| Exercise details |
Within the data that follows, set down exactly the lines from the one containing "try, try_wrap. simpl. now rewrite Hid." through the one containing "split; try discriminate;", both ends included.

| Given entries |
Lemma get_argv_loop_frame (fuel : nat) (e : Env) (mib : list Z) :
  forall (c : Z) (s : state), get_argv_frame s (get_argv_loop fuel e mib c s).2.
Proof.
  induction fuel as [|fuel IH]; intros c s.
  - cbn. by repeat split.
  - change (get_argv_loop (S fuel) e mib c s) with
      ((s0 ← get;
        p ← realloc e (get_argv_argv s0) c;
        modify (set_get_argv_argv p);;
        if p =? C.NULL then err 1
        else x ← sysctl e mib p c; after_sysctl fuel e mib x) s).
    unfold realloc. run.
    destruct (Z.eqb_spec (get_argv_argv s) C.NULL) as [Hnull|Hlive].
    + assert (Hround : forall b,
        get_argv_frame s
          ((x ← sysctl e mib (fresh_addr s) c; after_sysctl fuel e mib x)
             (set_get_argv_argv (fresh_addr s)
                (emit (EvRealloc C.NULL c (fresh_addr s))
                   (set_heap (<[fresh_addr s := b]> (heap s)) (tick s))))).2).
      { intros b.
        destruct (get_argv_loop_round_frame fuel e mib c s C.NULL (fresh_addr s) b
                    (heap s) IH (fresh_addr_not_null s)) as (Hk & Ha & Hs & Hf).
        split; [exact Hk|]. split; [exact Ha|]. split.
        - intros _. apply Hs. right. cbn. rewrite lookup_insert_eq. eauto.
        - intros q b0 Hq Hb0. apply Hf; cbn.
          + intros ->. pose proof (fresh_addr_not_live s). congruence.
          + rewrite lookup_insert_ne; [done|].
            intros <-. pose proof (fresh_addr_not_live s). congruence. }
      destruct (env_alloc e (clock s) c) eqn:Ha; run; rewrite ?Hnull.
      * unfold err. run. split; [done|]. split; [done|]. split; [|done].
        intros _. by left.
      * apply Hround.
      * apply Hround.
    + assert (Hl := proj2 (Z.eqb_neq _ _) Hlive).
      destruct (heap s !! get_argv_argv s) as [b|] eqn:Hb; run.
      2:{ by repeat split. }
      destruct (env_alloc e (clock s) c) eqn:Ha; run; rewrite ?Hl.
      * unfold err. run. split; [done|]. split; [done|]. split; [|done].
        intros _. by left.
      * destruct (get_argv_loop_round_frame fuel e mib c s (get_argv_argv s)
                    (get_argv_argv s) (resize c b) (heap s) IH Hlive)
          as (Hk & Haa & Hs & Hf).
        split; [exact Hk|]. split; [exact Haa|]. split.
        -- intros _. apply Hs. right. cbn. rewrite lookup_insert_eq. eauto.
        -- intros q b0 Hq Hb0. apply Hf; cbn; [done|].
           by rewrite lookup_insert_ne.
      * destruct (get_argv_loop_round_frame fuel e mib c s (get_argv_argv s)
                    (fresh_addr s) (resize c b) (delete (get_argv_argv s) (heap s))
                    IH (fresh_addr_not_null s))
          as (Hk & Haa & Hs & Hf).
        split; [exact Hk|]. split; [exact Haa|]. split.
        -- intros _. apply Hs. right. cbn. rewrite lookup_insert_eq. eauto.
        -- intros q b0 Hq Hb0. apply Hf; cbn.
           ++ intros ->. pose proof (fresh_addr_not_live s). congruence.
           ++ rewrite lookup_insert_ne.
              ** by rewrite lookup_delete_ne.
              ** intros <-. pose proof (fresh_addr_not_live s). congruence.
Qed.
(** * antigravity2api: request builder, streaming interpreter, grounding check
    and API error handling, as a shallow embedding of the JavaScript sources.

    Sources embedded here:
    - [src/utils/converters/common.js], [src/utils/converters/claude.js]
      (the Request Builder),
    - [src/api/client.js], the source part without a name (the streaming
      interpreter, [generateAssistantResponse] and [handleApiError]),
    - [src/server/index.js], which follows the formatter in
      [src/server/formatters/claude.js] (the streaming handler of
      POST /v1/chat/completions),
    - [src/utils/webSearchGrounding.js] ([hasGroundingData]).

    JavaScript strings are sequences of UTF-16 code units, JSON documents are
    an inductive type, arrays mutated in place are threaded as explicit state,
    and a [throw] caught by the enclosing [try] is an outcome of a small
    state-and-exception monad.

    What the sources import from files that are not at hand is a parameter of
    the function that uses it: [JSON.parse], [JSON.stringify],
    [generateToolCallId], [generateRequestId], [sanitizeToolName],
    [modelMapping], [isEnableThinking], [generateGenerationConfig], the
    signature cache, the tool converter and the two HTTP transports. The pool
    of accounts behind [tokenManager] is modelled from its description.

    The backend response is untyped: the interpreter and [hasGroundingData]
    work on any JSON value, with the property accesses, truthiness tests and
    [TypeError]s of the sources. Client messages are typed by their [type]
    field, optional fields being the ones the converter probes. *)

From Stdlib Require Import List Bool NArith ZArith Lia.
From Stdlib.Strings Require Import String Ascii Byte.
From Stdlib Require DecimalString.
Import ListNotations.

Set Implicit Arguments.

(* ================================================================== *)
(** * JavaScript strings *)
(* ================================================================== *)

Module JsString.

(** A JavaScript string: its UTF-16 code units. *)
Definition jsstring := list N.

Definition eqb (a b : jsstring) : bool :=
  if list_eq_dec N.eq_dec a b then true else false.

(** [s.startsWith(p)] *)
Fixpoint startsWith (s p : jsstring) : bool :=
  match p, s with
  | [], _ => true
  | _ :: _, [] => false
  | c :: p', d :: s' => N.eqb c d && startsWith s' p'
  end.

(** [s.slice(n)] for [0 <= n] *)
Definition slice (s : jsstring) (n : nat) : jsstring := skipn n s.

(** White space and line terminators of ECMAScript, as [String.prototype.trim]
    strips them. *)
Definition isWhiteSpace (c : N) : bool :=
  ((9 <=? c) && (c <=? 13) || (c =? 32) || (c =? 160) || (c =? 5760)
   || (8192 <=? c) && (c <=? 8202) || (c =? 8232) || (c =? 8233)
   || (c =? 8239) || (c =? 8287) || (c =? 12288) || (c =? 65279))%N.

Fixpoint trimStart (s : jsstring) : jsstring :=
  match s with
  | c :: s' => if isWhiteSpace c then trimStart s' else s
  | [] => []
  end.

Definition trimEnd (s : jsstring) : jsstring := rev (trimStart (rev s)).

Definition trim (s : jsstring) : jsstring := trimEnd (trimStart s).

(** ** [Buffer.prototype.toString()]: UTF-8 decoding with U+FFFD replacement *)

Definition REPLACEMENT : N := 65533.

(** Decoder state between two bytes: how many continuation bytes are still
    expected, the code point accumulated so far and the range allowed for
    the next byte. *)
Record decoder := {
  needed : nat;
  codepoint : N;
  lower : N;
  upper : N
}.

Definition idle : decoder :=
  {| needed := 0; codepoint := 0; lower := 128; upper := 191 |}.

(** A code point as UTF-16 code units. *)
Definition utf16 (cp : N) : jsstring :=
  if (cp <? 65536)%N then [cp]
  else [(55296 + N.shiftr (cp - 65536) 10)%N;
        (56320 + N.land (cp - 65536) 1023)%N].
(** X12.  Service accounts are validated before any request.
    [CreateServiceAccount] refuses a name that is empty after trimming and
    an empty role list; [UpdateServiceAccount] refuses a nil pointer, a nil
    id, an empty name and an empty role list, in this order.  Each leaves
    the state untouched, and a request is sent only for data that passed.
    The update compares the name as it is: a name that trims to nothing
    but is not empty is refused by the creation and passes the update.
    The empty role list is reported by the update as "at least one role
    is required for the service account". *)
Theorem service_accounts_are_validated_first (c : Client) (st : State)
        (data : ServiceAccountData.t) (sa : ServiceAccount.t) :
  (strings_TrimSpace (ServiceAccountData.ServiceName data) = "" ->
   refused (CreateServiceAccount strings_TrimSpace c data) st
           (errors_New "service name is required"))
  /\ (strings_TrimSpace (ServiceAccountData.ServiceName data) <> "" ->
      slice_len (ServiceAccountData.Roles data) = 0%nat ->
      refused (CreateServiceAccount strings_TrimSpace c data) st
              (errors_New "at least one role is required"))
  /\ (sent (snd (CreateServiceAccount strings_TrimSpace c data st)) <> sent st ->
      strings_TrimSpace (ServiceAccountData.ServiceName data) <> ""
      /\ slice_len (ServiceAccountData.Roles data) <> 0%nat)
  /\ refused (UpdateServiceAccount c None) st
             (errors_New "serviceAccount cannot be nil")
  /\ (ServiceAccount.ID sa = uuid_Nil ->
      refused (UpdateServiceAccount c (Some sa)) st
              (errors_New "service account ID is required"))
  /\ (ServiceAccount.ID sa <> uuid_Nil -> ServiceAccount.ServiceName sa = "" ->
      refused (UpdateServiceAccount c (Some sa)) st
              (errors_New "service account name is required"))
  /\ (sent (snd (UpdateServiceAccount c (Some sa) st)) <> sent st ->
      ServiceAccount.ID sa <> uuid_Nil
      /\ ServiceAccount.ServiceName sa <> ""
      /\ slice_len (ServiceAccount.Roles sa) <> 0%nat)
  /\ (forall body u,
         ServiceAccount.ID sa <> uuid_Nil ->
         ServiceAccount.ServiceName sa <> "" ->
         slice_len (ServiceAccount.Roles sa) <> 0%nat ->
         json_Marshal sa = inl body ->
         url_Parse (BaseURL c ++ "/api/service-accounts/"
                      ++ UUID_String (ServiceAccount.ID sa)) = inl u ->
         sent (snd (UpdateServiceAccount c (Some sa) st))
         = (sent st
              ++ [set_api_headers c
                    {| Method := "PUT";
                       Target := BaseURL c ++ "/api/service-accounts/"
                                   ++ UUID_String (ServiceAccount.ID sa);
                       Header := []; ReqBody := Some body |}])%list)
  /\ (ServiceAccount.ID sa <> uuid_Nil ->
      ServiceAccount.ServiceName sa <> "" ->
      slice_len (ServiceAccount.Roles sa) = 0%nat ->
      refused (UpdateServiceAccount c (Some sa)) st
              (errors_New
                 "at least one role is required for the service account")).
Proof.
  unfold refused.
  split; [|split; [|split; [|split; [|split; [|split; [|split; [|split]]]]]]].
  - intro Hname. unfold CreateServiceAccount. now rewrite Hname.
  - intros Hname Hroles. unfold CreateServiceAccount.
    apply String.eqb_neq in Hname. now rewrite Hname, Hroles.
  - unfold CreateServiceAccount.
    destruct (String.eqb_spec
                (strings_TrimSpace (ServiceAccountData.ServiceName data)) "");
      [intros; unsent|].
    destruct (Nat.eqb_spec (slice_len (ServiceAccountData.Roles data)) 0);
      [intros; unsent|].
    auto.
  - reflexivity.
  - intro Hid. unfold UpdateServiceAccount. now rewrite Hid.
  - intros Hid Hname. unfold UpdateServiceAccount.
    apply N.eqb_neq in Hid. now rewrite Hid, Hname.
  - unfold UpdateServiceAccount.
    destruct (N.eqb_spec (ServiceAccount.ID sa) uuid_Nil);
      [intros; unsent|].
    destruct (String.eqb_spec (ServiceAccount.ServiceName sa) "");
      [intros; unsent|].
    destruct (Nat.eqb_spec (slice_len (ServiceAccount.Roles sa)) 0);
      [intros; unsent|].
    auto.
  - intros body u Hid Hname Hroles Hbody Hu.
    unfold UpdateServiceAccount.
    apply N.eqb_neq in Hid. apply String.eqb_neq in Hname.
    apply Nat.eqb_neq in Hroles. rewrite Hid, Hname, Hroles.
    unfold bind, try_wrap, wrap_err, Do, http_NewRequest.
    rewrite Hbody, Hu.
    destruct (HttpClient c (world st) _) as [[res|err] w]; simpl;
      [|reflexivity].
    destruct (negb (StatusCode res =? http_StatusOK)); reflexivity.
  - intros Hid Hname Hroles. unfold UpdateServiceAccount.
    apply N.eqb_neq in Hid. apply String.eqb_neq in Hname.
    now rewrite Hid, Hname, Hroles.
Qed.

End ServiceAccountsMore.

Section PermissionsMore.
Context `{GoLib}.

(** The one request of [UpdatePermission]. *)
Lemma UpdatePermission_sends c permission st req :
  sent (snd (UpdatePermission c permission st)) = (sent st ++ [req])%list ->
  Permission.ID permission <> uuid_Nil
  /\ Permission.Name permission <> ""
  /\ Method req = "PUT"
  /\ Target req = BaseURL c ++ "/api/permissions/"
                    ++ UUID_String (Permission.ID permission)
  /\ ReqBody req
     = Some (json_encode
               (JObject
                  [("id", JString (UUID_String (Permission.ID permission)));
                   ("name", JString (Permission.Name permission));
                   ("description",
                    JString (Permission.Description permission))])).
Proof.
  destruct (UpdatePermission c permission st) as [r st'] eqn:Erun.
  simpl. intro Hsent.
  unfold UpdatePermission, Permission_Validate, bind, fail, ret, try,
    try_wrap, wrap_err, Do, http_NewRequest, json_Marshal in Erun.
  simpl in Erun.
  repeat run_step Erun; inversion Erun; subst; log_case Hsent; simpl;
    repeat match goal with
           | E : (_ =? _)%N = false |- _ => apply N.eqb_neq in E
           | E : (_ =? _)%string = false |- _ => apply String.eqb_neq in E
           end;
    repeat split; auto.
Qed.

(** X13.  [UpdatePermission] validates the permission before any request:
    a nil id is refused with "permission ID cannot be empty", then an
    empty name with "permission Name cannot be empty", the state being
    left untouched; the description is not constrained.  The request it
    sends is the PUT of the three members id, name and description to the
    path of the permission's id. *)
Theorem UpdatePermission_validates_first (c : Client)
        (permission : Permission.t) (st : State) :
  (Permission.ID permission = uuid_Nil ->
   refused (UpdatePermission c permission) st
           (fmt_Errorf "permission ID cannot be empty" []))
  /\ (Permission.ID permission <> uuid_Nil ->
      Permission.Name permission = "" ->
      refused (UpdatePermission c permission) st
              (fmt_Errorf "permission Name cannot be empty" []))
  /\ (Permission_Validate permission = inl tt
      <-> Permission.ID permission <> uuid_Nil
          /\ Permission.Name permission <> "")
  /\ (forall req,
         sent (snd (UpdatePermission c permission st))
         = (sent st ++ [req])%list ->
         Permission.ID permission <> uuid_Nil
         /\ Permission.Name permission <> ""
         /\ Method req = "PUT"
         /\ Target req = BaseURL c ++ "/api/permissions/"
                           ++ UUID_String (Permission.ID permission)
         /\ ReqBody req
            = Some (json_encode
                      (JObject
                         [("id",
                           JString (UUID_String (Permission.ID permission)));
                          ("name", JString (Permission.Name permission));
                          ("description",
                           JString (Permission.Description permission))]))).
Proof.
  split; [|split; [|split]].
  - intro Hid. unfold refused, UpdatePermission, Permission_Validate, bind,
      try, try_wrap. simpl. now rewrite Hid.
  - intros Hid Hname.
    unfold refused, UpdatePermission, Permission_Validate, bind, try,
      try_wrap. simpl.
    apply N.eqb_neq in Hid. now rewrite Hid, Hname.
  - unfold Permission_Validate.
    destruct (N.eqb_spec (Permission.ID permission) uuid_Nil);
      destruct (String.eqb_spec (Permission.Name permission) "");
      split; try discriminate; try (intros [? ?]; contradiction); auto.
  - intros req. apply UpdatePermission_sends.
Qed.

(** X14.  [DoesPermissionExist] reads the answer three ways: status 200 is
    [true], status 404 is [false] with a nil error, and every other status
    is an error that carries the status code and the body. *)
Theorem DoesPermissionExist_reads_three_ways (c : Client)
        (permissionID : UUID) (st : State) (req : Request) (resp : Response)
        (w : World) :
  sent (snd (DoesPermissionExist c permissionID st)) = (sent st ++ [req])%list ->
  HttpClient c (world st) req = (inl resp, w) ->
  fst (DoesPermissionExist c permissionID st)
  = if StatusCode resp =? 200 then inl true
    else if StatusCode resp =? 404 then inl false
         else inr (unexpected_status_code resp).
Proof.
  intros Hsent Hdo.
  destruct (DoesPermissionExist c permissionID st) as [r st'] eqn:Erun.
  simpl in *.
  unfold DoesPermissionExist, bind, fail, ret, try, try_wrap, wrap_err, Do,
    http_NewRequest in Erun.
  repeat run_step Erun; inversion Erun; subst; log_case Hsent;
    match goal with
    | E : HttpClient _ _ _ = (_, _) |- _ =>
        lazymatch E with
        | Hdo => fail
        | _ => rewrite Hdo in E; inversion E; subst; clear E
        end
    end;
    unfold http_StatusOK, http_StatusNotFound in *;
    repeat match goal with
           | E : (StatusCode _ =? _) = _ |- _ => rewrite E
           end;
    reflexivity.
Qed.

End PermissionsMore.

Section KindUpdatesMore.
Context `{GoLib}.
Context {dec_Celebrity : Decodable Celebrity.t}.

Ltac not_nil_facts :=
  repeat match goal with
         | E : (_ =? _)%N = false |- _ => apply N.eqb_neq in E
         | E : (_ =? _)%string = false |- _ => apply String.eqb_neq in E
         | E : (_ || _) = false |- _ =>
             apply orb_false_iff in E; destruct E
         end.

| Answer section |
      try, try_wrap. simpl. now rewrite Hid.
  - intros Hid Hname.
    unfold refused, UpdatePermission, Permission_Validate, bind, try,
      try_wrap. simpl.
    apply N.eqb_neq in Hid. now rewrite Hid, Hname.
  - unfold Permission_Validate.
    destruct (N.eqb_spec (Permission.ID permission) uuid_Nil);
      destruct (String.eqb_spec (Permission.Name permission) "");
      split; try discriminate; try (intros [? ?]; contradiction); auto.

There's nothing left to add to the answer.